We left the party about 9:45, as we needed to move Willow as promised. We hoped to stay out of town but as we were pointing upstream towards Cambridge, we would have had to turn at Baits Bite Lock to go up to Clayhithe, and in the dark, having never winded there before, we decided to chug back into town, following (and eventually overtaking) party boat Georgina. We moored up in our usual spot at 11:45.
Willow‘s previous owner very kindly send us this lovely photo at the top lock of the Crow, where the Tat Bank branch (on the right) joins the Titford Canal, in 1990. He says that getting back down again was more difficult, but it’s great to know that Willow can get to the top! It’s wonderful to see pictures of Willow‘s past travels, and it inspires us to get out and go places ourselves.

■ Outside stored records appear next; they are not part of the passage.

(* ===== verification/Texts.v ===== *)
(** * Texts and decimal numbers

    Lengths of the texts that the programs print into buffers of a fixed
    size, and C strings in arrays of characters. *)

From stdpp Require Import pretty.
From S2P Require Import Prelude.

Lemma pretty_go_length k x s : (x < 10 ^ N.of_nat k)%N -> (String.length (pretty_N_go x s) <= k + String.length s)%nat.
Proof.
  revert x s. induction k as [|k IH]; intros x s Hx.
  - assert (x = 0%N) as -> by (simpl in Hx; lia). by rewrite pretty_N_go_0.
  - destruct (N.eq_dec x 0%N) as [->|Hne]; [rewrite pretty_N_go_0; lia|]. rewrite pretty_N_go_step by lia.
    etrans; [apply IH|simpl; lia]. rewrite Nat2N.inj_succ, N.pow_succ_r' in Hx. apply N.Div0.div_lt_upper_bound. lia.
Qed.

Lemma pretty_positive_length p : (Z.pos p < 2 ^ 32) -> (String.length (pretty p) <= 10)%nat.
Proof.
  intros Hp. unfold pretty, pretty_positive, pretty, pretty_N. destruct (decide (N.pos p = 0)%N); [done|].
  etrans; [apply (pretty_go_length 10)|done]. change (10 ^ N.of_nat 10)%N with 10000000000%N. lia.
Qed.

Lemma length_append s t : String.length (s +:+ t) = (String.length s + String.length t)%nat.
Proof. induction s as [|c s IH]; simpl; [done|]. by f_equal. Qed.

Lemma append_assoc s t u : (s +:+ t) +:+ u = s +:+ t +:+ u.
Proof. induction s as [|c s IH]; [done|]. exact (f_equal (String c) IH). Qed.

Lemma append_empty s : s +:+ "" = s.
Proof. induction s as [|c s IH]; [done|]. exact (f_equal (String c) IH). Qed.

Lemma pretty_int_length v : - 2 ^ 31 <= v < 2 ^ 31 -> (String.length (pretty v) <= 11)%nat.
Proof.
  intros Hv. destruct v as [|p|p]; [simpl; lia| |].
  - change (pretty (Z.pos p)) with (pretty p). pose proof (pretty_positive_length p). lia.
  - change (pretty (Z.neg p)) with ("-" +:+ pretty p). rewrite length_append. pose proof (pretty_positive_length p). simpl. lia.
Qed.

(** ** C strings *)

(** The text of a C string; [None] if it does not end in the array. *)
Fixpoint c_string (l : list Z) : option (list Z) :=
  match l with
  | [] => None
  | x :: rest => if x =? 0 then Some [] else r ← c_string rest; Some (x :: r)
  end.

Definition no_zero (l : list Z) : Prop := Forall (fun x => x <> 0) l.

Lemma c_string_zero l rest : no_zero l -> c_string (l ++ 0 :: rest) = Some l.
Proof.
  induction 1 as [|x l Hx _ IH]; [done|]. simpl. destruct (Z.eqb_spec x 0); [done|]. by rewrite IH.
Qed.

We hope to get in a bit of boating over the Easter holidays, although our plans are not sorted yet, a dash up to the BCN is not without the bounds of possibility. It depends on many factors, including many outside our control – the weather and the resulting levels on the River Nene being the main one! But even if it’s only Bedford and back, we will go boating soon! We’ve been stuck in the same place for too long now and we’re longing to get some new waters under the hull!